ASSIGNED TASK → Whenever a line in the data contains "terminated", show that line.

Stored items
Lemma serve_fresh (requests : list (Request St T)) :
  forall cache s seen,
    cacheFrom seen cache ->
    StronglySorted inOrder requests ->
    (forall a b, In a seen -> In b requests -> req_now a <= req_now b) ->
    Forall2 (fresh (seen ++ requests)) requests (serve cache s requests).
Proof.
  induction requests as [| r rest IH]; intros cache s seen Hc Hs Hle;
    [constructor |].
  inversion Hs as [| ? ? Hrest Hr]; subst.
  assert (Hnext : forall a b, In a (seen ++ [r]) -> In b rest ->
                              req_now a <= req_now b).
  { intros a b Ha Hb. apply in_app_or in Ha. destruct Ha as [Ha | [<- | []]].
    - apply Hle; [exact Ha | now right].
    - rewrite List.Forall_forall in Hr. now apply Hr. }
  assert (Hgrow : forall cache', cacheFrom seen cache' -> cacheFrom (seen ++ [r]) cache').
  { intros cache' H k e Hk. destruct (H k e Hk) as (r' & s0 & Hin & Hrest').
    exists r', s0. split; [apply in_or_app; now left | exact Hrest']. }
  assert (Hmiss : forall s0,
            cacheFrom (seen ++ [r])
              (<[req_key r := mkEntry (fst (req_execute r s0)) (req_now r)]> cache)).
  { intros s0 k e Hk. destruct (decide (req_key r = k)) as [<- | Hne].
    - rewrite lookup_insert_eq in Hk. injection Hk as <-.
      exists r, s0. split; [apply in_or_app; right; now left |]. now split.
    - rewrite lookup_insert_ne in Hk by exact Hne.
      now apply (Hgrow cache Hc). }
  assert (Hself : forall s0, fresh (seen ++ r :: rest) r (fst (req_execute r s0))).
  { intros s0. exists r, s0. split; [apply in_or_app; right; now left |].
    split; [reflexivity |]. split; [unfold CACHE_TTL; lia | reflexivity]. }
  cbn [serve]. unfold getCachedOrExecute.
  destruct (cache !! req_key r) as [cached |] eqn:Ek.
  - destruct (req_now r - entry_timestamp cached <? CACHE_TTL) eqn:Et.
    + constructor.
      * destruct (Hc _ _ Ek) as (r' & s0 & Hin & Hkey & Hts & Hd).
        apply Z.ltb_lt in Et. exists r', s0.
        split; [apply in_or_app; now left |]. split; [exact Hkey |].
        split; [| exact Hd]. split; [lia |]. apply Hle; [exact Hin | now left].
      * replace (seen ++ r :: rest) with ((seen ++ [r]) ++ rest)
          by now rewrite <- app_assoc.
        apply IH; auto.
    + destruct (req_execute r s) as [data s'] eqn:Ee. constructor.
      * replace data with (fst (req_execute r s)) by now rewrite Ee. apply Hself.
      * replace (seen ++ r :: rest) with ((seen ++ [r]) ++ rest)
          by now rewrite <- app_assoc.
        apply IH; auto.
        replace data with (fst (req_execute r s)) by now rewrite Ee. apply Hmiss.
  - destruct (req_execute r s) as [data s'] eqn:Ee. constructor.
    + replace data with (fst (req_execute r s)) by now rewrite Ee. apply Hself.
    + replace (seen ++ r :: rest) with ((seen ++ [r]) ++ rest)
        by now rewrite <- app_assoc.
      apply IH; auto.
      replace data with (fst (req_execute r s)) by now rewrite Ee. apply Hmiss.
Qed.
(** * NioxPlugin: the WinRT Bluetooth LE scanning wrapper

    A shallow embedding of [winrt_ble_wrapper.cpp] / [winrt_ble_wrapper.h]:
    the six globals, the heap of [new char[]] strings the wrapper hands out,
    the calls it makes into the platform, and the advertisement handler. *)

From Stdlib Require Import Ascii String.
From stdpp Require Import base numbers list gmap strings.

Local Open Scope Z_scope.

(** ** C characters and NUL-terminated character arrays *)

Definition NUL : ascii := "000"%char.

(** Conversion to [char] keeps the low eight bits. *)
Definition char_of_Z (z : Z) : ascii := ascii_of_N (Z.to_N (z mod 256)).
Definition Z_of_char (c : ascii) : Z := Z.of_N (N_of_ascii c).

(** A character array as it lies in memory; a C string is read from it up to
    the first NUL. *)
Definition cbuf := list ascii.

Fixpoint cstr (buf : cbuf) : list ascii :=
  match buf with
  | [] => []
  | c :: rest => if Ascii.eqb c NUL then [] else c :: cstr rest
  end.

Definition strlen (buf : cbuf) : nat := length (cstr buf).

(** [strncmp]: at most [n] characters, compared as unsigned char, stopping
    after a NUL. Past the end of the array reads as NUL; every array here is
    NUL-terminated, so that position is never reached. *)
Fixpoint strncmp (s1 s2 : cbuf) (n : nat) : Z :=
  match n with
  | O => 0
  | S n' =>
    let c1 := hd NUL s1 in
    let c2 := hd NUL s2 in
    if negb (Ascii.eqb c1 c2) then Z_of_char c1 - Z_of_char c2
    else if Ascii.eqb c1 NUL then 0
    else strncmp (tl s1) (tl s2) n'
  end.

(** [static const char* NIOX_PREFIX = "NIOX PRO";] *)
Definition NIOX_PREFIX : cbuf := list_ascii_of_string "NIOX PRO" ++ [NUL].

(** ** Wide strings and their conversion to UTF-8 *)

(** An [hstring] is a counted sequence of 16-bit code units. *)
Definition hstring := list Z.

(** [hstr.c_str()] read back as a NUL-terminated wide string, which is what
    [std::wstring wstr(hstr.c_str())] does: it ends at the first zero unit. *)
Fixpoint wcs (h : hstring) : list Z :=
  match h with
  | [] => []
  | u :: rest => if u =? 0 then [] else u :: wcs rest
  end.

Definition is_high_surrogate (u : Z) : bool := (0xD800 <=? u) && (u <=? 0xDBFF).
Definition is_low_surrogate (u : Z) : bool := (0xDC00 <=? u) && (u <=? 0xDFFF).

Definition utf8_encode (cp : Z) : list ascii :=
  if cp <? 0x80 then [char_of_Z cp]
  else if cp <? 0x800 then
    [char_of_Z (Z.lor 0xC0 (Z.shiftr cp 6));
     char_of_Z (Z.lor 0x80 (Z.land cp 0x3F))]
  else if cp <? 0x10000 then
    [char_of_Z (Z.lor 0xE0 (Z.shiftr cp 12));
     char_of_Z (Z.lor 0x80 (Z.land (Z.shiftr cp 6) 0x3F));
     char_of_Z (Z.lor 0x80 (Z.land cp 0x3F))]
  else
    [char_of_Z (Z.lor 0xF0 (Z.shiftr cp 18));
     char_of_Z (Z.lor 0x80 (Z.land (Z.shiftr cp 12) 0x3F));
     char_of_Z (Z.lor 0x80 (Z.land (Z.shiftr cp 6) 0x3F));
     char_of_Z (Z.lor 0x80 (Z.land cp 0x3F))].

(** The platform's [WideCharToMultiByte(CP_UTF8, 0, ...)]: UTF-16 to UTF-8,
    a surrogate pair becoming one four-byte sequence and an unpaired
    surrogate the replacement character U+FFFD. *)
Fixpoint WideCharToMultiByte (w : list Z) : list ascii :=
  match w with
  | [] => []
  | u :: rest =>
    if is_high_surrogate u then
      match rest with
      | lo :: rest' =>
        if is_low_surrogate lo
        then utf8_encode (0x10000 + (u - 0xD800) * 0x400 + (lo - 0xDC00))
             ++ WideCharToMultiByte rest'
        else utf8_encode 0xFFFD ++ WideCharToMultiByte rest
      | [] => utf8_encode 0xFFFD
      end
    else if is_low_surrogate u then utf8_encode 0xFFFD ++ WideCharToMultiByte rest
    else utf8_encode u ++ WideCharToMultiByte rest
  end.

(** The array [wstring_to_cstring] fills: [size_needed] converted bytes and
    the terminator written at [str[size_needed]]. *)
Definition wstring_to_cstring_buf (wstr : list Z) : cbuf :=
  WideCharToMultiByte wstr ++ [NUL].

Definition hstring_to_cstring_buf (hstr : hstring) : cbuf :=
  wstring_to_cstring_buf (wcs hstr).

(** ** [sprintf_s] with the address format *)

Definition hex_digit_upper (d : Z) : ascii :=
  if d <? 10 then char_of_Z (48 + d) else char_of_Z (55 + d).

(** The hexadecimal digits of [v], most significant first. *)
Fixpoint hex_digits (fuel : nat) (v : Z) (acc : list ascii) : list ascii :=
  match fuel with
  | O => acc
  | S fuel' =>
    let acc' := hex_digit_upper (v mod 16) :: acc in
    if v / 16 =? 0 then acc' else hex_digits fuel' (v / 16) acc'
  end.
Definition music : node :=
  Dir (Some 4096%N)
    [("a.mp3", File (Some 100%N) (Ret (Some song_a)));
     ("sub", Dir (Some 4096%N)
        [("b.OGG", File (Some 7%N) (Ret (Some vorbis)));
         ("bad.flac", File (Some 1%N) (Raise MutagenError));
         ("t2.flac", File (Some 9%N) (Ret (Some track_2)));
         ("notes.txt", File (Some 1%N) (Ret None))]);
     ("c.wav", File (Some 5%N) (Ret None));
     ("s.mp3", File (Some 3%N) (Ret (Some spaces)));
     ("r.ogg", File (Some 2%N) (Ret (Some reversed)))].

Definition tmp : node :=
  Dir (Some 4096%N) [("x.wav", File (Some 5%N) (Ret None))].

Definition collision_a : string :=
  "TEXTCOLLBYfGiJUETHQ4hAcKSMd5zYpgqf1YRDhkmxHkhPWptrkoyz28wnI9V0aHeAuaKnak".
Definition collision_e : string :=
  "TEXTCOLLBYfGiJUETHQ4hEcKSMd5zYpgqf1YRDhkmxHkhPWptrkoyz28wnI9V0aHeAuaKnak".

(** The root holds /media/music and /tmp; the working directory holds two
    files. *)
Definition disk : filesystem :=
  mkFs (Dir (Some 4096%N)
          [("media", Dir (Some 4096%N) [("music", music)]); ("tmp", tmp)])
       (Dir (Some 4096%N)
          [(collision_a, File (Some 1%N) (Ret None));
           (collision_e, File (Some 2%N) (Ret None))]).

Definition media_music : path := ["/"; "media"; "music"].
Definition a_mp3 : path := ["/"; "media"; "music"; "a.mp3"].
Definition b_ogg : path := ["/"; "media"; "music"; "sub"; "b.OGG"].
Definition t2_flac : path := ["/"; "media"; "music"; "sub"; "t2.flac"].
Definition c_wav : path := ["/"; "media"; "music"; "c.wav"].
Definition s_mp3 : path := ["/"; "media"; "music"; "s.mp3"].
Definition r_ogg : path := ["/"; "media"; "music"; "r.ogg"].
Definition x_wav : path := ["/"; "tmp"; "x.wav"].
Definition nowhere : path := ["/"; "nowhere"].

End Sample.

(* ================================================================= *)
(** ** pathlib: building a path from a string *)

Module PathParse.

Import PyStr Pathlib.
Local Open Scope string_scope.

Definition sep : ascii := "/"%char.

(** [s.split(sep)]: never empty; the pieces hold no separator. *)
Fixpoint split (s : string) : list string :=
  match s with
  | EmptyString => [EmptyString]
  | String c s' =>
      if Ascii.eqb c sep then EmptyString :: split s'
      else match split s' with
           | piece :: rest => String c piece :: rest
           | [] => [String c EmptyString]
           end
  end.

(** [s.lstrip(sep)]. *)
Fixpoint lstrip (s : string) : string :=
  match s with
  | String c s' => if Ascii.eqb c sep then lstrip s' else s
  | EmptyString => EmptyString
  end.

(** [_PosixFlavour.splitroot]: the root and what follows it.  Exactly two
    leading slashes make the root "//". *)
Definition splitroot (part : string) : string * string :=
  match part with
  | String c _ =>
      if Ascii.eqb c sep then
        let stripped_part := lstrip part in
        if (String.length part - String.length stripped_part =? 2)%nat
        then ("//", stripped_part)
        else ("/", stripped_part)
      else ("", part)
  | EmptyString => ("", part)
  end.

(** [Path(s).parts]: the root, if any, and the pieces that are neither
    empty nor ".". *)
Definition parse_path (s : string) : path :=
  let '(root, rel) := splitroot s in
  let parsed :=
    filter (fun x => truthy x && negb (String.eqb x ".")) (split rel) in
  if truthy root then root :: parsed else parsed.

End PathParse.

(* ================================================================= *)
(** ** The library and stream routes *)

Module Stream.

Import PyStr Pathlib Py Fs Routes PathParse.
Local Open Scope string_scope.

(** The two 404 answers of [stream_track]: no track has the id, or the
    file of the track is gone. *)
Inductive stream_error := FileUnknown | FileDeleted.

(** A 404 answer, or the arguments of [send_file]. *)
Inductive response :=
| NotFound (error : stream_error)
| SendFile (file : string) (mimetype : string)
           (as_attachment : bool) (conditional : bool).

(** [/api/library]: the [tracks] and the [total] of the response. *)
Definition get_library (st : server) : list Track.t * nat :=
  (music_library st, List.length (music_library st)).

Section Routes.

(** The first component of [mimetypes.guess_type]. *)
Variable guess_type : string -> option string.
Variable fs : filesystem.

(** [/api/stream/<track_id>]. *)
Definition stream_track (track_id : string) (st : server) : response :=
  match find (fun t => String.eqb (Track.id t) track_id) (music_library st)
  with
  | None => NotFound FileUnknown
  | Some track =>
      let file_path := parse_path (Track.path track) in
      if negb (path_exists fs file_path) then NotFound FileDeleted
      else
        let mimetype :=
          match guess_type (path_str file_path) with
          | Some m => if truthy m then m else "audio/mpeg"
          | None => "audio/mpeg"
          end in
        SendFile (path_str file_path) mimetype false true
  end.

End Routes.

End Stream.
(** A strictly falling release reaches Idle: at most
    [ceiling (level / -increment) + 1] calls, each of which before the last
    lowers the level by the increment. *)
Lemma adsr_release_terminates (fuel : nat) (e : ADSR.t) :
  ADSR.stage_ e = ADSR.RELEASE ->
  ADSR.increment_ e < 0 ->
  (Qceiling (ADSR.level_ e / - ADSR.increment_ e) <= Z.of_nat fuel)%Z ->
  exists n : nat,
    (1 <= n <= S fuel)%nat
    /\ ADSR.stage_ (iterate n (ADSR.step ADSR.Process) e) = ADSR.IDLE
    /\ ADSR.level_ (iterate n (ADSR.step ADSR.Process) e) = 0
    /\ forall k : nat, (k < n)%nat ->
         ADSR.stage_ (iterate k (ADSR.step ADSR.Process) e) = ADSR.RELEASE
         /\ ADSR.level_ (iterate k (ADSR.step ADSR.Process) e)
            == ADSR.level_ e + inject_Z (Z.of_nat k) * ADSR.increment_ e.
Proof.
  revert e. induction fuel as [|fuel IH]; intros e Hst Hinc Hf.
  - assert (Hl : ADSR.level_ e <= 0).
    { apply Qceiling_le_elim in Hf. change (inject_Z (Z.of_nat 0)) with 0 in Hf.
      assert (E : ADSR.level_ e == ADSR.level_ e / - ADSR.increment_ e
                                   * - ADSR.increment_ e) by (field; lra).
      rewrite E. nra. }
    exists 1%nat. cbn [iterate ADSR.step].
    rewrite (adsr_release_step e Hst).
    assert (Hq : Qleb (ADSR.level_ e + ADSR.increment_ e) 0 = true)
      by (apply Qleb_true; lra).
    rewrite Hq. repeat split; try lia; try reflexivity.
    + destruct k; [exact Hst | lia].
    + destruct k; [simpl; ring | lia].
  - destruct (Qleb (ADSR.level_ e + ADSR.increment_ e) 0) eqn:Hq.
    + exists 1%nat. cbn [iterate ADSR.step].
      rewrite (adsr_release_step e Hst), Hq.
      repeat split; try lia; try reflexivity.
      * destruct k; [exact Hst | lia].
      * destruct k; [simpl; ring | lia].
    + set (e' := snd (ADSR.process e)).
      assert (He' : e' = ADSR.with_run ADSR.RELEASE
                           (ADSR.level_ e + ADSR.increment_ e)
                           (ADSR.target_ e) (ADSR.increment_ e) e).
      { unfold e'. rewrite (adsr_release_step e Hst), Hq. reflexivity. }
      destruct (IH e') as (n & Hn & Hs & Hl & Hk).
      * rewrite He'. reflexivity.
      * rewrite He'. exact Hinc.
      * rewrite He'. cbn [ADSR.with_run ADSR.level_ ADSR.increment_].
        enough (Qceiling ((ADSR.level_ e + ADSR.increment_ e)
                          / - ADSR.increment_ e)
                <= Z.of_nat (S fuel) - 1)%Z by lia.
        apply Qceiling_le_intro. rewrite (div_step_release _ _ Hinc).
        apply Qceiling_le_elim in Hf.
        unfold Z.sub. rewrite inject_Z_plus, inject_Z_opp.
        change (inject_Z 1) with 1. lra.
      * exists (S n). cbn [iterate ADSR.step]. fold e'.
        repeat split; try lia; try assumption.
        -- destruct k as [|k]; [exact Hst|]. intros. cbn [iterate ADSR.step].
           fold e'. apply Hk. lia.
        -- destruct k as [|k]; [simpl; ring|]. cbn [iterate ADSR.step].
           fold e'. destruct (Hk k ltac:(lia)) as [_ Hv]. rewrite Hv, He'.
           cbn [ADSR.with_run ADSR.level_ ADSR.increment_].
           rewrite Nat2Z.inj_succ. unfold Z.succ. rewrite inject_Z_plus.
           change (inject_Z 1) with 1. ring.
Qed.

(** With increment 0 the release stage is a fixed point of [process]. *)
Lemma adsr_release_held (n : nat) (e : ADSR.t) :
  ADSR.stage_ e = ADSR.RELEASE ->
  ADSR.increment_ e == 0 ->
  0 < ADSR.level_ e ->
  ADSR.stage_ (iterate n (ADSR.step ADSR.Process) e) = ADSR.RELEASE
  /\ ADSR.level_ (iterate n (ADSR.step ADSR.Process) e) == ADSR.level_ e.
Proof.
  revert e. induction n as [|n IH]; intros e Hst Hinc Hl.
  - simpl. split; [exact Hst | reflexivity].
  - cbn [iterate ADSR.step]. rewrite (adsr_release_step e Hst).
    assert (Hq : Qleb (ADSR.level_ e + ADSR.increment_ e) 0 = false)
      by (apply Qleb_false; lra).
    rewrite Hq.
    destruct (IH (ADSR.with_run ADSR.RELEASE
                    (ADSR.level_ e + ADSR.increment_ e)
                    (ADSR.target_ e) (ADSR.increment_ e) e))
      as [A B]; try reflexivity.
    + exact Hinc.
    + simpl. lra.
    + split; [exact A|]. rewrite B. simpl. lra.
Qed.
(** On a self-linked entry [list_del_init] does nothing. *)
Lemma list_del_init_self h e : dll h e [] → list_del_init (Some e) h = Some h.
Proof.
  intros [Hn Hp]%dll_nil. unfold list_del_init.
  rewrite (get_prev_prv _ _ _ Hp), (get_next_nxt _ _ _ Hn). cbn.
  unfold nxt, prv in *. apply bind_Some in Hn as ([a b] & He & Hn).
  rewrite He in Hp. cbn in *. simplify_eq.
  unfold set_next, set_prev. cbn.
  repeat (rewrite ?He, ?lookup_insert_eq; cbn). rewrite !insert_insert_eq.
  f_equal. by apply insert_id.
Qed.

(** [list_del] removes the entry and poisons its pointers with NULL. *)
Lemma list_del_spec h hd xs e ys :
  dll h hd (xs ++ e :: ys) →
  ∃ h', list_del (Some e) h = Some h' ∧ dll h' hd (xs ++ ys) ∧
        h' !! e = Some (LH None None) ∧ same_except (e :: hd :: xs ++ ys) h h'.
Proof.
  intros Hdll. unfold list_del.
  destruct (dll_neighbours _ _ _ _ _ Hdll) as [-> ->]. cbn [mbind option_bind].
  destruct (__list_del_spec _ _ _ _ _ Hdll) as (h1 & -> & F1 & Hd & Hrest). cbn [mbind option_bind].
  apply elem_of_dom in Hd as [n He]. unfold set_next, set_prev. cbn. rewrite He. cbn.
  rewrite lookup_insert_eq. cbn. rewrite insert_insert_eq.
  assert (same_except [e] h1 (<[e := LH None None]> h1)) as F2.
  { split; [by apply dom_insert_lookup_L; eauto|]. intros l Hl. apply lookup_insert_ne. set_solver. }
  eexists. split_and!; [done|by apply Hrest|by apply lookup_insert_eq|].
  eapply same_except_mono; [by eapply same_except_trans|set_solver].
Qed.

(** *** Queries and traversal *)

Lemma list_empty_spec h hd xs : dll h hd xs → list_empty (Some hd) h = Some (bool_decide (xs = [])).
Proof.
  intros Hdll. unfold list_empty. rewrite (get_next_nxt _ _ _ (dll_first _ _ _ Hdll)). cbn.
  f_equal. apply bool_decide_ext. apply dll_NoDup in Hdll as [_ Hhd].
  destruct xs as [|x xs]; [done|]. cbn. split; [intros; simplify_eq; set_solver|done].
Qed.

Lemma list_is_first_spec h hd xs e :
  dll h hd xs → e ≠ hd →
  list_is_first (Some e) (Some hd) h = Some (bool_decide (head xs = Some e)).
Proof.
  intros Hdll Hne. unfold list_is_first. rewrite (get_next_nxt _ _ _ (dll_first _ _ _ Hdll)). cbn.
  f_equal. apply bool_decide_ext. destruct xs; cbn; naive_solver.
Qed.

RESULT OF THE TASK →
(** ** C characters and NUL-terminated character arrays *)
    NUL-terminated, so that position is never reached. *)
(** [hstr.c_str()] read back as a NUL-terminated wide string, which is what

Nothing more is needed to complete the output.